- Input -
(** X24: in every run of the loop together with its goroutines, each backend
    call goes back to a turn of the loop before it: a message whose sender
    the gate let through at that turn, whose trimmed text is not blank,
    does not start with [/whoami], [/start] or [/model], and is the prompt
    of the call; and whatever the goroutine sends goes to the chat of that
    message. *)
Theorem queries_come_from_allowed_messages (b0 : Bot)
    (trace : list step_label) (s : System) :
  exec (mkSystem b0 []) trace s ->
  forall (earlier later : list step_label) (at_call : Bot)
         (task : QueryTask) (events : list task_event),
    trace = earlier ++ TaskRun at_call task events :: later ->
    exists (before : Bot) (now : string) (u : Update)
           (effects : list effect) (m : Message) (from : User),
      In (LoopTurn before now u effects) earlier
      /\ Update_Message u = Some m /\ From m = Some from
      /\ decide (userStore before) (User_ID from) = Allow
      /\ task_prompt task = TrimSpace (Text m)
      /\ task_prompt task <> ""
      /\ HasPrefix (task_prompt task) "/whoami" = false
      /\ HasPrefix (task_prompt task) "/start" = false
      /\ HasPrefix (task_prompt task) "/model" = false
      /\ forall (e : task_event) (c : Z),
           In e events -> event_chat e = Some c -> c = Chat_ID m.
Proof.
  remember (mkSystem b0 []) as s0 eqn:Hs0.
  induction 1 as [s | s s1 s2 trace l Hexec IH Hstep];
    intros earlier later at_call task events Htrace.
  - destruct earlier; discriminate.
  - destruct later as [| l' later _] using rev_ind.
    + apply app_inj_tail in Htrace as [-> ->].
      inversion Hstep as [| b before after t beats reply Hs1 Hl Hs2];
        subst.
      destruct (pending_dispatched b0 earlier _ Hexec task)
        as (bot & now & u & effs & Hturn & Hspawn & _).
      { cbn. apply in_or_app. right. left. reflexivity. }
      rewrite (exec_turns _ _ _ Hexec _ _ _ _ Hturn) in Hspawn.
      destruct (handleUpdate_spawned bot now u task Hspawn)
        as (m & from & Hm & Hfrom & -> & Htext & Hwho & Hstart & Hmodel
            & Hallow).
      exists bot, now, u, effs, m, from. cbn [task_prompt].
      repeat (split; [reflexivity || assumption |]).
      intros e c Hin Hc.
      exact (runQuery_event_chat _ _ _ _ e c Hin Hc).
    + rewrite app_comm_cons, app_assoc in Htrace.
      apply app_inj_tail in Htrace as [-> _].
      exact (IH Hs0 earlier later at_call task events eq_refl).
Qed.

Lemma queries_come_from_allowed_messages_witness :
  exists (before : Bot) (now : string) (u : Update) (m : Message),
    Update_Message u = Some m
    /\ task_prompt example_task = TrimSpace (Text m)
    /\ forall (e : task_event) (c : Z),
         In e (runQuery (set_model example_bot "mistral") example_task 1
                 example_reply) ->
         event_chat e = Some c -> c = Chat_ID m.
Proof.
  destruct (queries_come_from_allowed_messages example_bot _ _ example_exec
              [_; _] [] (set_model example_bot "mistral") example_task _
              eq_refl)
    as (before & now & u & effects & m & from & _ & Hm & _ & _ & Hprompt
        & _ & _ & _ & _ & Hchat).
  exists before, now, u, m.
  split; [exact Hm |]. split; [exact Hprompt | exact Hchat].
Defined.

- What to work on -
The answer should contain every line of the data, unchanged.

- Output below -
(** X24: in every run of the loop together with its goroutines, each backend
    call goes back to a turn of the loop before it: a message whose sender
    the gate let through at that turn, whose trimmed text is not blank,
    does not start with [/whoami], [/start] or [/model], and is the prompt
    of the call; and whatever the goroutine sends goes to the chat of that
    message. *)
Theorem queries_come_from_allowed_messages (b0 : Bot)
    (trace : list step_label) (s : System) :
  exec (mkSystem b0 []) trace s ->
  forall (earlier later : list step_label) (at_call : Bot)
         (task : QueryTask) (events : list task_event),
    trace = earlier ++ TaskRun at_call task events :: later ->
    exists (before : Bot) (now : string) (u : Update)
           (effects : list effect) (m : Message) (from : User),
      In (LoopTurn before now u effects) earlier
      /\ Update_Message u = Some m /\ From m = Some from
      /\ decide (userStore before) (User_ID from) = Allow
      /\ task_prompt task = TrimSpace (Text m)
      /\ task_prompt task <> ""
      /\ HasPrefix (task_prompt task) "/whoami" = false
      /\ HasPrefix (task_prompt task) "/start" = false
      /\ HasPrefix (task_prompt task) "/model" = false
      /\ forall (e : task_event) (c : Z),
           In e events -> event_chat e = Some c -> c = Chat_ID m.
Proof.
  remember (mkSystem b0 []) as s0 eqn:Hs0.
  induction 1 as [s | s s1 s2 trace l Hexec IH Hstep];
    intros earlier later at_call task events Htrace.
  - destruct earlier; discriminate.
  - destruct later as [| l' later _] using rev_ind.
    + apply app_inj_tail in Htrace as [-> ->].
      inversion Hstep as [| b before after t beats reply Hs1 Hl Hs2];
        subst.
      destruct (pending_dispatched b0 earlier _ Hexec task)
        as (bot & now & u & effs & Hturn & Hspawn & _).
      { cbn. apply in_or_app. right. left. reflexivity. }
      rewrite (exec_turns _ _ _ Hexec _ _ _ _ Hturn) in Hspawn.
      destruct (handleUpdate_spawned bot now u task Hspawn)
        as (m & from & Hm & Hfrom & -> & Htext & Hwho & Hstart & Hmodel
            & Hallow).
      exists bot, now, u, effs, m, from. cbn [task_prompt].
      repeat (split; [reflexivity || assumption |]).
      intros e c Hin Hc.
      exact (runQuery_event_chat _ _ _ _ e c Hin Hc).
    + rewrite app_comm_cons, app_assoc in Htrace.
      apply app_inj_tail in Htrace as [-> _].
      exact (IH Hs0 earlier later at_call task events eq_refl).
Qed.

Lemma queries_come_from_allowed_messages_witness :
  exists (before : Bot) (now : string) (u : Update) (m : Message),
    Update_Message u = Some m
    /\ task_prompt example_task = TrimSpace (Text m)
    /\ forall (e : task_event) (c : Z),
         In e (runQuery (set_model example_bot "mistral") example_task 1
                 example_reply) ->
         event_chat e = Some c -> c = Chat_ID m.
Proof.
  destruct (queries_come_from_allowed_messages example_bot _ _ example_exec
              [_; _] [] (set_model example_bot "mistral") example_task _
              eq_refl)
    as (before & now & u & effects & m & from & _ & Hm & _ & _ & Hprompt
        & _ & _ & _ & _ & Hchat).
  exists before, now, u, m.
  split; [exact Hm |]. split; [exact Hprompt | exact Hchat].
Defined.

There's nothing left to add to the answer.